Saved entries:
(** ** The stamp of a name *)
Lemma digits_decimal n acc z :
  digits acc (decimal n z) = Some (acc * 10 ^ Z.of_nat n + z mod 10 ^ Z.of_nat n).
Proof.
  revert acc. induction n as [|n IH]; intros acc; cbn [decimal digits].
  { f_equal. change (Z.of_nat 0) with 0. rewrite Z.pow_0_r, Z.mod_1_r. lia. }
  pose proof (Z.mod_pos_bound (z / 10 ^ Z.of_nat n) 10 ltac:(lia)).
  unfold byteOf. rewrite digit_char by lia.
  rewrite Z2N.id by lia. replace (48 + z / 10 ^ Z.of_nat n mod 10 - 48) with (z / 10 ^ Z.of_nat n mod 10) by lia.
  destruct (Z.leb_spec 0 (z / 10 ^ Z.of_nat n mod 10)); [|lia].
  destruct (Z.leb_spec (z / 10 ^ Z.of_nat n mod 10) 9); [|lia]. cbn [andb]. rewrite IH. f_equal.
  rewrite Nat2Z.inj_succ, Z.pow_succ_r, (Z.mul_comm 10) by lia.
  rewrite Z.rem_mul_r by (try apply Z.pow_nonzero; lia). ring.
Qed.

Lemma beforeDash_decimal n z t :
  beforeDash (decimal n z ++ String (Ascii.ascii_of_nat 45) t) = decimal n z.
Proof.
  induction n as [|n IH]; [done|]. cbn [decimal].
  match goal with |- beforeDash (String ?c ?s ++ ?u) = _ =>
    change (String c s ++ u)%string with (String c (s ++ u)%string) end.
  cbn [beforeDash]. destruct (Ascii.ascii_dec _ _) as [Hc|_]; [exfalso|by rewrite IH].
  apply (f_equal Ascii.N_of_ascii) in Hc.
  pose proof (Z.mod_pos_bound (z / 10 ^ Z.of_nat n) 10 ltac:(lia)).
  rewrite digit_char in Hc by lia. vm_compute (Ascii.N_of_ascii _) in Hc. lia.
Qed.

Lemma ParseInt_digits s v :
  s ≠ ""%string → (∀ c u, s = String c u → 48 ≤ byteOf c) → digits 0 s = Some v → v < 2^63 →
  ParseInt s = Some v.
Proof.
  intros Hs Hc Hd Hv. unfold ParseInt. destruct s as [|c u]; [done|]. specialize (Hc c u eq_refl).
  destruct (Ascii.ascii_dec c (Ascii.Ascii true false true true false true false false)) as [->|_]; [exfalso; vm_compute in Hc; by apply Hc|].
  destruct (Ascii.ascii_dec c (Ascii.Ascii true true false true false true false false)) as [->|_]; [exfalso; vm_compute in Hc; by apply Hc|].
  cbn [String.eqb]. rewrite Hd. cbv beta iota delta [mbind option_bind].
  by rewrite (proj2 (Z.ltb_lt v (2^63)) Hv).
Qed.

Lemma ParseInt_segmentName stamp text :
  0 ≤ stamp < 2^63 → ParseInt (beforeDash (segmentName stamp text)) = Some stamp.
Proof.
  intros Hs. unfold segmentName, pad20. destruct (Z.ltb_spec stamp 0); [lia|].
  change ("-" ++ text ++ ".jsonl")%string with (String (Ascii.ascii_of_nat 45) (text ++ ".jsonl")%string).
  rewrite beforeDash_decimal. apply ParseInt_digits.
  - done.
  - intros c u [= <- _]. pose proof (Z.mod_pos_bound (stamp / 10 ^ Z.of_nat 19) 10 ltac:(lia)).
    unfold byteOf. rewrite digit_char by lia. lia.
  - rewrite digits_decimal, Z.mod_small; [done|lia].
  - lia.
Qed.

Section recover.
Context `{JSONLaws} (o : nat → fault) (mk : option bytes).

(** ** The journal of acknowledgements *)
Lemma frames_cons a l : frames (a :: l) = ackFrame a ++ frames l.
Proof. done. Qed.

Lemma ackLoop_frames fuel path size pre l atail count ack f0 :
  f0 !! path = Some (frames (pre ++ l) ++ atail) → size = length (frames (pre ++ l) ++ atail) →
  (length atail < telemetryAckFrameBytes)%nat → StronglySorted lt (ack :: l) →
  Forall (λ a, (a ≤ count)%nat) l → Z.of_nat count < 2^64 →
  (length (frames l ++ atail) ≤ fuel)%nat →
  frun o (λ f, f = f0)
    (ackLoop fuel path size (frames l ++ atail) count ack (16 * length pre))
    (λ r f, r = (default ack (list.last l), (16 * length (pre ++ l))%nat) ∧
       (f = f0 ∨ f = <[path := frames (pre ++ l)]> f0))
    (λ e f, (f = f0 ∨ f = <[path := frames (pre ++ l)]> f0) ∧ faulty o).
Proof.
  revert pre ack fuel. induction l as [|a l IH]; intros pre ack fuel Hf Hsize Hat Hs Hle Hc Hfuel.
  - rewrite app_nil_r in *. change (frames [] ++ atail) with atail in *.
    destruct fuel as [|fuel]; cbn [ackLoop].
    all: eapply (frun_bind _ _ _ (λ _ f, f = f0));
      [eapply frun_conseq; [apply (frun_sys o (λ f, f = f0))|done|done|naive_solver]|intros []].
    { destruct atail; [|cbn in Hfuel; lia]. apply frun_ret. intros f ->. by split; [|left]. }
    destruct atail as [|b atail]; [apply frun_ret; intros f ->; by split; [|left]|].
    rewrite take_ge by lia. unfold validFrame.
    replace (length (b :: atail) =? telemetryAckFrameBytes)%nat with false
      by (symmetry; apply Nat.eqb_neq; lia). cbn [andb negb].
    replace (16 * length pre + length (b :: atail) =? size)%nat with true
      by (symmetry; apply Nat.eqb_eq; rewrite Hsize, length_app, length_frames; lia). cbn [negb].
    eapply (frun_bind _ _ _ (λ _ f, f = <[path := frames pre]> f0)).
    { eapply frun_conseq; [by apply (frun_truncate o _ _ _ f0 Hf)|done| |naive_solver].
      intros [] f ->. by rewrite <- length_frames, take_app_length. }
    intros []. eapply (frun_bind _ _ _ (λ _ f, f = <[path := frames pre]> f0)).
    { eapply frun_conseq; [apply (frun_sys o (λ f, f = <[path := frames pre]> f0))|done|done|naive_solver]. }
    intros []. apply frun_ret. intros f ->. by split; [|right].
  - rewrite frames_cons, <- app_assoc. pose proof (StronglySorted_inv Hs) as [Hs' Hx].
    apply list.Forall_cons in Hx as [Hlt Hx]. apply list.Forall_cons in Hle as [Hac Hle].
    destruct fuel as [|fuel].
    { rewrite frames_cons, <- app_assoc, length_app, length_ackFrame in Hfuel. lia. }
    cbn [ackLoop].
    eapply (frun_bind _ _ _ (λ _ f, f = f0));
      [eapply frun_conseq; [apply (frun_sys o (λ f, f = f0))|done|done|naive_solver]|intros []].
    assert (take telemetryAckFrameBytes (ackFrame a ++ frames l ++ atail) = ackFrame a) as Htake
      by by apply take_app_length'; rewrite length_ackFrame.
    assert (drop telemetryAckFrameBytes (ackFrame a ++ frames l ++ atail) = frames l ++ atail) as Hdrop
      by by apply drop_app_length'; rewrite length_ackFrame.
    destruct (ackFrame a ++ frames l ++ atail) as [|b rest] eqn:Hrest.
    { apply (f_equal length) in Hrest. rewrite length_app, length_ackFrame in Hrest. cbn in Hrest. lia. }
    rewrite Htake, Hdrop. destruct (ackFrame_valid a ltac:(lia)) as [-> Hget]. cbn [negb]. rewrite Hget.
    destruct (Z.leb_spec (Z.of_nat a) (Z.of_nat ack)); [lia|].
    destruct (Z.ltb_spec (Z.of_nat count) (Z.of_nat a)); [lia|]. cbn [orb]. rewrite Nat2Z.id.
    replace (16 * length pre + telemetryAckFrameBytes)%nat with (16 * length (pre ++ [a]))%nat
      by (rewrite length_app; unfold telemetryAckFrameBytes; cbn; lia).
    assert (pre ++ a :: l = (pre ++ [a]) ++ l) as Hpre by by rewrite <- app_assoc.
    rewrite Hpre in Hf, Hsize |- *.
    eapply frun_conseq; [apply (IH (pre ++ [a]) a fuel Hf); try done|done| |done].
    + rewrite <- Hdrop, length_drop.
      rewrite frames_cons, <- app_assoc, Hrest in Hfuel. unfold telemetryAckFrameBytes. lia.
    + intros r f [-> Hff]. split; [|done]. rewrite list.last_cons. by destruct (list.last l).
Qed.
(* ===== verification/TelemetrySpoolWindow.v ===== *)
(** * The transmitted window

    [marshalPrefix] encodes a bounded, non-empty prefix of the pending lines,
    byte for byte as they were appended. *)
From Stdlib Require Import ZArith Lia.
From stdpp Require Import strings list gmap sorting.
From S2P Require Import Prelude.
From S2P Require Import GoStd.
From S2P Require Import Trace.
From S2P Require Import Bytes.
From S2P Require Import FileSystem.
From S2P Require Import TelemetrySpool.
From S2P Require Import FileSystemProps.
From S2P Require Import TelemetrySpoolProps.
From S2P Require Import TelemetrySpoolInv.
From S2P Require Import TelemetrySpoolOps.
From S2P Require Import TelemetrySpoolAppend.
From S2P Require Import TelemetrySpoolAck.
Open Scope Z_scope.

Section window.
Context `{JSONLaws}.

(** ** The records describe the lines on disk *)
Definition readable (f : dir) (G : list ghost) (r : telemetryRecord) (l : bytes) : Prop :=
  ∃ g c, G !! rsegment r = Some g ∧ f !! gname g = Some c ∧
    take (rsize r) (drop (roffset r) c) = l ∧ rsize r = length l ∧ goodLine l.

Lemma recs_readable f G g p ls pre tail :
  G !! p = Some g → f !! gname g = Some (joinLines (pre ++ ls) ++ tail) → Forall goodLine ls →
  Forall2 (readable f G) (recs p ls (length (joinLines pre))) ls.
Proof.
  intros Hp Hf Hls. revert pre Hf. induction Hls as [|l ls Hl _ IH]; intros pre Hf; [constructor|].
  cbn [recs]. constructor.
  - exists g, (joinLines (pre ++ l :: ls) ++ tail). cbn. split_and!; [done|done| |done|done].
    rewrite joinLines_app, <- app_assoc, drop_app_length. cbn [joinLines].
    rewrite <- app_assoc. apply take_app_length.
  - replace (length (joinLines pre) + length l + 1)%nat with (length (joinLines (pre ++ [l]))).
    2: { rewrite joinLines_app, length_app. cbn. rewrite length_app. cbn. lia. }
    apply IH. by rewrite <- app_assoc.
Qed.

Lemma pend_readable f sent G :
  FilesInv f sent G → Forall2 (readable f G) (pend 0 G) (pendingLines G).
Proof.
  intros Hf.
  assert (∀ G1 G2, G = G1 ++ G2 → Forall2 (readable f G) (pend (length G1) G2) (pendingLines G2)) as Hgen;
    [|by apply (Hgen [] G)].
  intros G1 G2. revert G1. induction G2 as [|g G2 IH]; intros G1 HG; cbn [pend pendingLines]; [constructor|].
  apply Forall2_app.
  2: { replace (S (length G1)) with (length (G1 ++ [g])) by (rewrite length_app; cbn; lia).
       apply IH. by rewrite <- app_assoc. }
  assert (G !! length G1 = Some g) as Hp by (rewrite HG; by apply list_lookup_middle).
  pose proof (fi_g _ _ _ Hf) as Hg. rewrite list.Forall_lookup in Hg.
  destruct (fi_files _ _ _ Hf _ _ Hp) as [[_ Hack]|(tail & _ & Hd & _)].
  - unfold acked in Hack. rewrite Hack, !drop_ge by (rewrite ?length_recs; done). constructor.
  - apply Forall2_drop. by eapply (recs_readable f G g _ _ [] tail); [| |apply (Hg _ _ Hp)].
Qed.

(** ** How many records fit *)
Lemma windowCount_spec header rs count size k sz :
  windowCount header rs count size = Some (k, sz) →
  ((0 < count)%nat → Z.of_nat (header + size + count + 1) ≤ MaxEventBatchBytes) →
  (count ≤ k ≤ count + length rs)%nat ∧
  sz = (size + sum_list_with rsize (take (k - count) rs))%nat ∧
  ((0 < k)%nat → Z.of_nat (header + sz + k + 1) ≤ MaxEventBatchBytes) ∧
  (k ≤ Nat.max count telemetryWindowEvents)%nat ∧
  (k = 0%nat → rs = []).
Proof.
  revert count size. induction rs as [|r rs IH]; intros count size; cbn [windowCount].
  { intros [= <- <-] Hb. rewrite take_nil. split_and!; [cbn; lia|cbn; lia|cbn; lia|exact Hb|lia|done]. }
  assert (Some (count, size) = Some (k, sz) → (count ≠ 0%nat) →
    ((0 < count)%nat → Z.of_nat (header + size + count + 1) ≤ MaxEventBatchBytes) →
    (count ≤ k ≤ count + S (length rs))%nat ∧
    sz = (size + sum_list_with rsize (take (k - count) (r :: rs)))%nat ∧
    ((0 < k)%nat → Z.of_nat (header + sz + k + 1) ≤ MaxEventBatchBytes) ∧
    (k ≤ Nat.max count telemetryWindowEvents)%nat ∧ (k = 0%nat → r :: rs = [])) as Hstop.
  { intros [= <- <-] Hne Hb. rewrite Nat.sub_diag. split_and!; [lia|lia|cbn; lia|exact Hb|lia|lia]. }
  destruct ((0 <? count)%nat && _) eqn:Hwin.
  { intros Heq Hb. apply andb_true_iff in Hwin as [?%Nat.ltb_lt _]. by apply Hstop; [|lia|]. }
  destruct (Z.ltb_spec MaxEventBatchBytes (Z.of_nat (header + size + rsize r + count + 2))) as [_|Hfit].
  { destruct (Nat.eqb_spec count 0); [done|]. intros Heq Hb. by apply Hstop. }
  intros Hrec Hb. apply IH in Hrec as (H1 & H2 & H3 & H4 & H5); [|lia].
  split_and!; [lia|cbn [length]; lia| |done| |lia].
  - rewrite H2. replace (k - count)%nat with (S (k - S count)) by lia. cbn. lia.
  - apply andb_false_iff in Hwin as [Hz%Nat.ltb_ge|Hw].
    + assert (count = 0%nat) as -> by lia. unfold telemetryWindowEvents, MaxEventBatchEvents in *. lia.
    + apply orb_false_iff in Hw as [Hw%Nat.leb_gt _]. lia.
Qed.

(** ** The payload *)
Fixpoint joinPayloads (first : bool) (ls : list bytes) : bytes :=
  match ls with
  | [] => []
  | l :: ls => (if first then [] else [44]) ++ l ++ joinPayloads false ls
  end.

Lemma length_joinPayloads first rs ls f G :
  Forall2 (readable f G) rs ls →
  (length (joinPayloads first ls) =
    sum_list_with rsize rs + (length rs - (if first then 1 else 0)))%nat.
Proof.
  intros Hrs. revert first. induction Hrs as [|r l rs ls (g & c & _ & _ & _ & Hl & _) _ IH]; intros first; [done|].
  cbn [joinPayloads sum_list_with]. rewrite !length_app, IH, Hl. destruct first; cbn; lia.
Qed.

Definition Reading (sent : nat) (G : list ghost) (f : dir) (s : telemetrySpool) : Prop :=
  SpoolInv sent s G ∧ files (fs s) = f.

Lemma reading_io {A} sent G f (m : GoM FS A) (Q : A → Prop) :
  fsrun (λ f', f' = f) m (λ a f', f' = f ∧ Q a) (λ f', f' = f) →
  run (Reading sent G f) (io m) (λ a s, Reading sent G f s ∧ Q a) (λ _, Reading sent G f).
Proof.
  intros Hm. apply (run_io _ _ _ _ (λ _ a f', f' = f ∧ Q a) (λ _ f', f' = f)).
  - intros s [_ ->]. exact Hm.
  - intros s a d [Hs Hf] [Hd HQ]. split; [|done]. split; [|done]. apply inv_sameFiles; [done|by rewrite Hd].
  - intros s d [Hs Hf] Hd. split; [|done]. apply inv_sameFiles; [done|by rewrite Hd].
Qed.

Lemma readAt_spec f n c off size l :
  f !! n = Some c → take size (drop off c) = l → size = length l →
  fsrun (λ f', f' = f) (readAt n off size) (λ a f', f' = f ∧ a = l) (λ f', f' = f).
Proof.
  intros Hc Hl Hsize. unfold readAt. eapply fsrun_bind; [by apply (fsrun_open n (λ f', f' = f))|].
  intros c'. cbv beta zeta. intros s [Hs Hc']. rewrite Hs, Hc in Hc'. injection Hc' as <-.
  rewrite Hl, Hsize, Nat.ltb_irrefl. cbn. done.
Qed.

Lemma copyRecords_spec sent G f rs ls opened first data :
  Forall2 (readable f G) rs ls →
  run (Reading sent G f) (copyRecords rs opened first data)
    (λ d s, Reading sent G f s ∧ d = data ++ joinPayloads first ls)
    (λ _, Reading sent G f).
Proof.
  intros Hrs. revert opened first data.
  induction Hrs as [|r l rs ls (g & c & Hp & Hf & Hl & Hsize & Hgood) _ IH]; intros opened first data; cbn [copyRecords joinPayloads].
  { apply run_ret. intros s Hs. by rewrite app_nil_r. }
  eapply run_bind.
  { apply (run_loadSegment _ (toSegment g)). intros s [Hs _]. by eapply inv_lookup. }
  intros seg. apply run_pull. intros s [Hs ->]. cbn [name toSegment].
  apply (run_from (Reading sent G f) s _ _ _ Hs). clear s Hs.
  eapply (run_bind _ _ (λ _, Reading sent G f)).
  { case_bool_decide; [by apply run_ret|].
    eapply (run_bind _ _ (λ _, Reading sent G f)).
    - eapply run_conseq; [apply (reading_io sent G f (openFile (gname g)) (λ _, True))|done|by intros ? ? []|done].
      eapply fsrun_conseq; [apply (open_same (gname g) f)|done|done|done].
    - intros a. by apply run_ret. }
  intros []. eapply run_bind.
  { apply (reading_io sent G f _ (λ a, a = l)). by eapply readAt_spec. }
  intros payload. apply run_pull. intros s [Hs ->].
  apply (run_from (Reading sent G f) s _ _ _ Hs). clear s Hs.
  rewrite (good_valid _ Hgood). cbn [negb].
  eapply run_conseq; [apply IH|done| |done].
  intros d s [Hs ->]. split; [done|]. by rewrite <- !app_assoc.
Qed.

Lemma removeCleanup_spec sent G :
  run (λ s, SpoolInv sent s G) removeCleanup (λ _ s, SpoolInv sent s G) (λ _ s, SpoolInv sent s G).
Proof.
  apply run_pull. intros s Hs. unfold removeCleanup. intros s' ->. unfold get. unfold mbind at 1, gom_bind at 1.
  destruct (cleanup s) as [p|] eqn:Hc; [|done].
  destruct (inv_cleanup _ _ _ Hs p Hc) as (Hne & g & Hp & Hack).
  refine (run_bind (λ s', SpoolInv sent s' G ∧ active s' = active s) _
    (λ _ s', SpoolInv sent s' G ∧ active s' = active s) _ _ _ _ _ s (conj Hs eq_refl)).
  - eapply run_conseq; [by apply (removeSegment_spec sent G p g (active s))|done|done|by intros ? ? []].
  - intros []. apply run_modify. intros s' [[? ? ? ? ? ? ?] _]. by split.
Qed.

(** Marking a prefix as delivered. *)
Lemma inv_sent sent sent' s G :
  SpoolInv sent s G → (sent ≤ sent' ≤ length (pendingLines G))%nat → SpoolInv sent' s G.
Proof.
  intros [Hf Hs Hst Hr Hb Ha Hc] Hle. split; try done.
  destruct Hf as [Hg Ho Hfile Hm Hk Hsent]. split; try done; [|lia].
  intros p g Hp. eapply fileOk_weaken; [| |by apply Hfile]; [done|]. intros _ m _. lia.
Qed.

Definition sentWindow (agent : string) (G : list ghost) (r : bytes * nat) : Prop :=
  ∃ a, MarshalString agent = Some a ∧ (r.2 ≤ length (pendingLines G))%nat ∧
    (r.2 ≤ telemetryWindowEvents)%nat ∧ (r.2 = 0%nat → pendingLines G = [] ∧ r.1 = []) ∧
    ((0 < r.2)%nat → r.1 = batchHeader a ++ joinPayloads true (take r.2 (pendingLines G)) ++ bytesOf "]}" ∧
      blen r.1 ≤ MaxEventBatchBytes).

Lemma marshalPrefix_run sent G agent :
  run (λ s, SpoolInv sent s G) (marshalPrefix agent)
    (λ r s, SpoolInv sent s G ∧ sentWindow agent G r) (λ _ s, SpoolInv sent s G).
Proof.
  unfold marshalPrefix. eapply run_bind; [apply removeCleanup_spec|]. intros [].
  destruct (MarshalString agent) as [a|] eqn:Ha; [|by apply run_throw].
  apply run_lift_ok. apply run_pull. intros s Hs s' ->. unfold get. unfold mbind at 1, gom_bind at 1.
  pose proof (fi_sent _ _ _ (inv_files _ _ _ Hs)) as Hsent.
  rewrite (inv_records _ _ _ Hs).
  destruct (windowCount (length (batchHeader a)) (pend 0 G) 0 0) as [[k sz]|] eqn:Hw; [|done].
  apply windowCount_spec in Hw as (Hk & Hsz & Hmax & Hcap & Hz); [|lia].
  rewrite Nat.sub_0_r in Hsz. rewrite length_pend in Hk. cbn [Nat.add] in Hsz.
  assert ((k ≤ telemetryWindowEvents)%nat) as Hcap' by lia.
  destruct k as [|k'].
  - cbn. split; [done|]. exists a. split_and!; cbn; try done; [lia| |lia].
    specialize (Hz eq_refl). intros _. split; [|done].
    apply length_zero_iff_nil. rewrite <- (length_pend 0), Hz. done.
  - set (k := S k') in *. change (match k with O => _ | S _ => _ end) with
      (data ← copyRecords (take k (pend 0 G)) None true (batchHeader a);
       mret (M := Spool) (data ++ bytesOf "]}", k)).
    pose proof (pend_readable _ _ _ (inv_files _ _ _ Hs)) as Hread.
    apply (Forall2_take _ _ _ k) in Hread.
    pose proof (copyRecords_spec sent G (files (fs s)) _ _ None true (batchHeader a) Hread s (conj Hs eq_refl)) as Hcopy.
    unfold mbind, gom_bind. destruct (copyRecords _ _ _ _ s) as [[d|e|] s']; [|apply Hcopy|done].
    destruct Hcopy as [[Hs' _] ->]. cbn [fst snd mret gom_ret].
    split; [done|]. exists a. cbn [fst snd].
    split_and!; [done|lia|done|done|].
    intros _. split; [by rewrite <- app_assoc|].
    rewrite !length_app, (length_joinPayloads true _ _ _ _ Hread), length_take, length_pend, <- Hsz.
    specialize (Hmax ltac:(lia)). change (length (bytesOf "]}")) with 2%nat. lia.
Qed.
End window.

What the task requires: Which lines in the entries above contain "replace"? Pull each of them out.

Reply:
  rewrite Z2N.id by lia. replace (48 + z / 10 ^ Z.of_nat n mod 10 - 48) with (z / 10 ^ Z.of_nat n mod 10) by lia.
    replace (length (b :: atail) =? telemetryAckFrameBytes)%nat with false
    replace (16 * length pre + length (b :: atail) =? size)%nat with true
    replace (16 * length pre + telemetryAckFrameBytes)%nat with (16 * length (pre ++ [a]))%nat
  - replace (length (joinLines pre) + length l + 1)%nat with (length (joinLines (pre ++ [l]))).
  2: { replace (S (length G1)) with (length (G1 ++ [g])) by (rewrite length_app; cbn; lia).
  - rewrite H2. replace (k - count)%nat with (S (k - S count)) by lia. cbn. lia.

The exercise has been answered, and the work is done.